I'm still working on my top ten (I do have a top five that's etched in stone) but I won't unveil mine until next month, so you'll all just have to wait. :smiley_simmons:


----------



## Trollheart (Nov 6, 2019)

Sustrai said:


> George Gershwin, 1934 composed for Porgy and Bess


Oh I know that. It's just that it's been covered so many times, I really don't care who's singing it.

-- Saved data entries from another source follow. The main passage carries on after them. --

(** * Stream resolution pipeline of NuvioMobile

    A shallow embedding of [src/services/youtubeExtractor.ts] and of the
    URL cache of [src/services/trailerService.ts], followed by the
    properties the specification states about them.

    Conventions of the embedding:
    - a JavaScript string is a [string]; one [ascii] stands for one code
      unit below 256;
    - an integral JavaScript number (itag, bitrate, height, timestamp)
      is a [Z]; the muxed score divides by 1000 and is a [Q], the exact
      value of the double the engine computes (the scores are multiples
      of 1/1000 below 2^17, far apart compared with the spacing of
      doubles, so the order of the doubles is the order of the
      rationals);
    - an optional field is an [option]; [undefined] is [None];
    - the platform (URL parser, network, file system) is a [Runtime]
      record; the effects of a call are threaded through a [World]. *)

From Stdlib Require Import List String Ascii ZArith QArith Bool Lia Lqa.
From Stdlib Require Import DecimalString.
Import ListNotations.

Local Open Scope string_scope.
Local Open Scope Z_scope.

(* ===================================================================== *)
(** ** JavaScript primitives used by the two services *)
(* ===================================================================== *)

Module JS.

(** The double quote (code 34) and the apostrophe (code 39). *)
Definition dquote : ascii := ascii_of_nat 34.
Definition apostrophe : ascii := ascii_of_nat 39.
Definition dq : string := String dquote "".

(** Truthiness of a string: only the empty string is falsy. *)
Definition truthy (s : string) : bool := negb (s =? "")%string.

(** Truthiness of an optional string: [undefined] and the empty
    string are falsy. *)
Definition truthy_opt (o : option string) : bool :=
  match o with
  | Some s => truthy s
  | None => false
  end.

(** [a || b] on strings. *)
Definition or_else (a : option string) (b : string) : string :=
  match a with
  | Some s => if truthy s then s else b
  | None => b
  end.

(** [a ?? d] on numbers. *)
Definition nullish (a : option Z) (d : Z) : Z :=
  match a with
  | Some z => z
  | None => d
  end.

(** [s.startsWith(p)]. *)
Definition startsWith (s p : string) : bool := String.prefix p s.

(** [s.endsWith(p)]. *)
Definition endsWith (s p : string) : bool :=
  let n := String.length s in
  let k := String.length p in
  (k <=? n)%nat && (substring (n - k) k s =? p)%string.

(** [s.includes(c)] for a one-character needle. *)
Fixpoint includes_char (c : ascii) (s : string) : bool :=
  match s with
  | EmptyString => false
  | String a r => (a =? c)%char || includes_char c r
  end.

(** White space and line terminators below code 256: TAB, LF, VT, FF,
    CR, SP and NBSP. *)
Definition is_space (c : ascii) : bool :=
  let n := nat_of_ascii c in
  ((9 <=? n) && (n <=? 13) || (n =? 32) || (n =? 160))%nat.

Fixpoint trimStart (s : string) : string :=
  match s with
  | EmptyString => EmptyString
  | String c r => if is_space c then trimStart r else s
  end.

Fixpoint trimEnd (s : string) : string :=
  match s with
  | EmptyString => EmptyString
  | String c r =>
      match trimEnd r with
      | EmptyString => if is_space c then EmptyString else String c EmptyString
      | r' => String c r'
      end
  end.

(** [s.trim()]. *)
Definition trim (s : string) : string := trimEnd (trimStart s).

(** [s.split(c)] for a one-character separator: never empty. *)
Fixpoint split (c : ascii) (s : string) : list string :=
  match s with
  | EmptyString => [EmptyString]
  | String a r =>
      if (a =? c)%char then EmptyString :: split c r
      else match split c r with
           | h :: t => String a h :: t
           | [] => [String a EmptyString]
           end
  end.

(** [s.replace(/c/g, by)] for a one-character pattern. *)
Fixpoint replaceAll (c : ascii) (by_ : string) (s : string) : string :=
  match s with
  | EmptyString => EmptyString
  | String a r =>
      if (a =? c)%char then by_ ++ replaceAll c by_ r
      else String a (replaceAll c by_ r)
  end.

(** An integer inside a template literal. *)
Definition show (z : Z) : string := NilZero.string_of_int (Z.to_int z).

(** [s.includes(needle)] for any needle. *)
Fixpoint includes (needle s : string) : bool :=
  String.prefix needle s
  || match s with
     | EmptyString => false
     | String _ r => includes needle r
     end.

(** [c.toLowerCase()] on one code unit below 256: the letters A-Z and
    the Latin-1 capitals (192-222 without the multiplication sign). *)
Definition lowerUnit (c : ascii) : ascii :=
  let n := nat_of_ascii c in
  if ((65 <=? n) && (n <=? 90)
      || (192 <=? n) && (n <=? 222) && negb (n =? 215))%nat
  then ascii_of_nat (n + 32) else c.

I love this song.


mrmustard615 said:


> Hey, where's the metal and prog? :lol:
> 
> There are several versions of Summertime that I like including Billie Holiday and Big Brother and the Holding Company (Janis Joplin). My favorite version has to be from the Zombies though.
> 
> I'm still working on my top ten (I do have a top five that's etched in stone) but I won't unveil mine until next month, so you'll all just have to wait. :smiley_simmons:


I know: you would have thought it'd be crammed with Maiden, Genesis and Marillion, wouldn't you? But while I love all those bands, I can't honestly say any of their songs (no, not even "Hallowed Be Thy Name"!) would get into my top ten. And they didn't. I'm a little eclectic in my music tastes as you can see, and cutting it down to ten favourites: well, as Professor Frink once said, it's hard...


----------



## BornForBurning (Nov 7, 2019)

It was hard, haha. Had to cut Spawn of Possession and Twisted Sister so no tech death or hair metal I'm afraid. 

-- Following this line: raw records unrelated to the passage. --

(** C8.  When the fetch is rejected, the [then] callbacks do not run and the
    chain is left rejected with the same reason: there is no handler.  The
    state is the one it would be with the fetch still pending: whatever is
    typed before and after, [allPosts] and [filteredPosts] are empty and the
    view shows the input box and no card. *)
Theorem fetch_failure_is_silent
  (formatDate : string -> string) (reason : string) (before after : list string) :
  let failed := Search.FetchSettled (Search.Rejected reason) in
  let evs := List.map Search.Typed before ++ failed :: List.map Search.Typed after in
  Search.fetchChain (Search.Rejected reason) = Search.Rejected reason
  /\ (forall st, Search.step st failed = st)
  /\ Search.run evs = Search.run (List.map Search.Typed (before ++ after))
  /\ Search.allPosts (Search.run evs) = []
  /\ Search.filteredPosts (Search.run evs) = []
  /\ Search.render formatDate (Search.run evs) =
       Search.mkView (Search.query (Search.run evs)) [].
Proof.
  intros failed evs.
  assert (Hrun : Search.run evs = Search.run (List.map Search.Typed (before ++ after))).
  { unfold Search.run, evs. rewrite List.map_app, !fold_left_app. reflexivity. }
  assert (Hempty : Search.allPosts (Search.run evs) = [] /\
                   Search.filteredPosts (Search.run evs) = []).
  { rewrite Hrun. unfold Search.run.
    apply fold_step_keeps_empty; [apply typed_bring_no_posts | reflexivity ..]. }
  destruct Hempty as [Ha Hf].
  repeat split; try assumption; try reflexivity.
  unfold Search.render. now rewrite Hf.
Qed.

(** ** Sorting *)

Section SortFacts.
Context {A : Type}.
Variable compareFn : A -> A -> Z.

Lemma insert_Permutation (x : A) (l : list A) :
  Permutation (JsArray.insert compareFn x l) (x :: l).
Proof.
  induction l as [|y l IH]; simpl; [reflexivity|].
  destruct (compareFn y x <? 0)%Z; [|reflexivity].
  rewrite IH. apply perm_swap.
Qed.

Lemma sort_Permutation (l : list A) :
  Permutation (JsArray.sort compareFn l) l.
Proof.
  induction l as [|x l IH]; simpl; [reflexivity|].
  rewrite insert_Permutation. now constructor.
Qed.

Lemma sort_In (x : A) (l : list A) :
  In x (JsArray.sort compareFn l) <-> In x l.
Proof.
  split; apply Permutation_in;
    [apply sort_Permutation | symmetry; apply sort_Permutation].
Qed.

(** A key for the elements, as in [agrees] and [descending]. *)
Variable key : A -> Z.

Lemma insert_descending (x : A) (l : list A) :
  agrees compareFn key (x :: l) -> descending key l ->
  descending key (JsArray.insert compareFn x l).
Proof.
  unfold descending. intros Hag Hs.
  induction Hs as [|y l Hs IH Hall]; simpl.
  - repeat constructor.
  - rewrite (Hag y x) by (simpl; auto).
    destruct (Z.ltb_spec (key x) (key y)) as [Hlt | Hge].
    + constructor.
      * apply IH. intros u v Hu Hv. apply Hag; simpl in *; tauto.
      * apply Forall_forall. intros z Hz.
        apply (Permutation_in _ (insert_Permutation x l)) in Hz.
        destruct Hz as [<- | Hz]; [lia|].
        rewrite Forall_forall in Hall. now apply Hall.
    + constructor; [now constructor|].
      constructor; [exact Hge|].
      rewrite Forall_forall in Hall |- *.
      intros z Hz. specialize (Hall z Hz). lia.
Qed.

Lemma sort_descending (l : list A) :
  agrees compareFn key l -> descending key (JsArray.sort compareFn l).
Proof.
  induction l as [|x l IH]; intros Hag; simpl.
  - constructor.
  - assert (Hl : agrees compareFn key l).
    { intros u v Hu Hv. apply Hag; simpl; auto. }
    apply insert_descending; [|now apply IH].
    intros u v Hu Hv. apply Hag.
    + destruct Hu as [<- | Hu]; [now left | right; exact (proj1 (sort_In u l) Hu)].
    + destruct Hv as [<- | Hv]; [now left | right; exact (proj1 (sort_In v l) Hv)].
Qed.

Lemma descending_nth (l : list A) (i j : nat) (a b : A) :
  descending key l -> i < j ->
  nth_error l i = Some a -> nth_error l j = Some b ->
  (key b <= key a)%Z.
Proof.
  unfold descending. intros Hs. revert i j.
  induction Hs as [|x l Hs IH Hall]; intros i j Hij Hi Hj.
  - destruct i; discriminate.
  - destruct j as [|j]; [lia|]. simpl in Hj.
    destruct i as [|i]; simpl in Hi.
    + injection Hi as <-. rewrite Forall_forall in Hall.
      apply Hall. eapply nth_error_In, Hj.
    + apply (IH i j); [lia | assumption..].
Qed.

(** In a descending list an element with a strictly larger key comes
    first. *)
Lemma descending_order (l : list A) (i j : nat) (a b : A) :
  descending key l ->
  nth_error l i = Some a -> nth_error l j = Some b ->
  (key b < key a)%Z -> i < j.
Proof.
  intros Hs Hi Hj Hlt.
  destruct (Nat.lt_trichotomy i j) as [H | [-> | H]]; [exact H | |].
  - rewrite Hi in Hj. injection Hj as ->. lia.
  - pose proof (descending_nth l j i b a Hs H Hj Hi). lia.
Qed.
End SortFacts.

(** ** The listing *)

Lemma dateAfter_true (dv : string -> option Z) (a b : BlogPost) :
  Listing.dateAfter dv (publishedAt (metadata a)) (publishedAt (metadata b)) = true
  <-> strictlyAfter dv a b.
Proof.
  unfold Listing.dateAfter, strictlyAfter. split.
  - destruct (dv (publishedAt (metadata a))) as [ta|]; [|discriminate].
    destruct (dv (publishedAt (metadata b))) as [tb|]; [|discriminate].
    intros H. exists ta, tb. apply Z.ltb_lt in H. auto.
  - intros (ta & tb & -> & -> & H). now apply Z.ltb_lt.
Qed.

1. Judas Priest - Painkiller
_"Faster than a laser bullet, louder than an atom bomb!" 
_
2. Entombed - Left Hand Path
 _"May evil drown in its source..." 
_
3. Bathory - A Fine Day to Die 
_"The elder among the men looked deep into the fire and spoke loud with pride. Tomorrow is a fine day to die!" 
_
4. Deicide - Dead by Dawn
_"Dead by dawn!" 

_ _"__Dead by dawn!" 

_ _"Dead by dawn!" 
_
5. Rainbow - Stargazer
_"See how he glides, why he's lighter than air..." 
_
6. Dissection - Where Dead Angels Lie
_"The dress is white with crystals of ice, and frozen roses so red. Roses of blood from an innocent soul, on the plain lies an angel dead." 
_
7. Gorgoroth - Bergtrollets hevn 
    *incoherent Norwegian screaming* 

8. King Diamond - The Invisible Guests 
_"__Cups were rising, oh in thin air! And then emptied on the floor..." 
_
9. Motorhead - Bad Woman 
_"Shoot me down baby, look at you move! I know you ain't gotta thing to lose..." 
_
And finally: 
10. Zyklon B - Warfare 
_"Show no mercy!
     SHOW
     NO
     MERCY!" _


----------



## BadHouses (Nov 8, 2019)

1. Mr. Bad Example ~ Warren Zevon
The grand story of an incorrigible ne'er-do-well.

2. Trouser Minnow ~ Rapeman
Dick painting and pizza.

3. Jacques Brel ~ Amsterdam
A maritime epic.

4. Whateryadoin? ~ Qui
???

5. Rake's Song ~ The Decemberists
A hateful tale told merrily.

6. Search & Destroy ~ Iggy Pop
Raw power indeed.

7. Red House ~ Jimi Hendrix
This song's so smooth it'll take your girlfriend home.

8. My Girl ~ The Temptations
The only love song that ever needed to be made.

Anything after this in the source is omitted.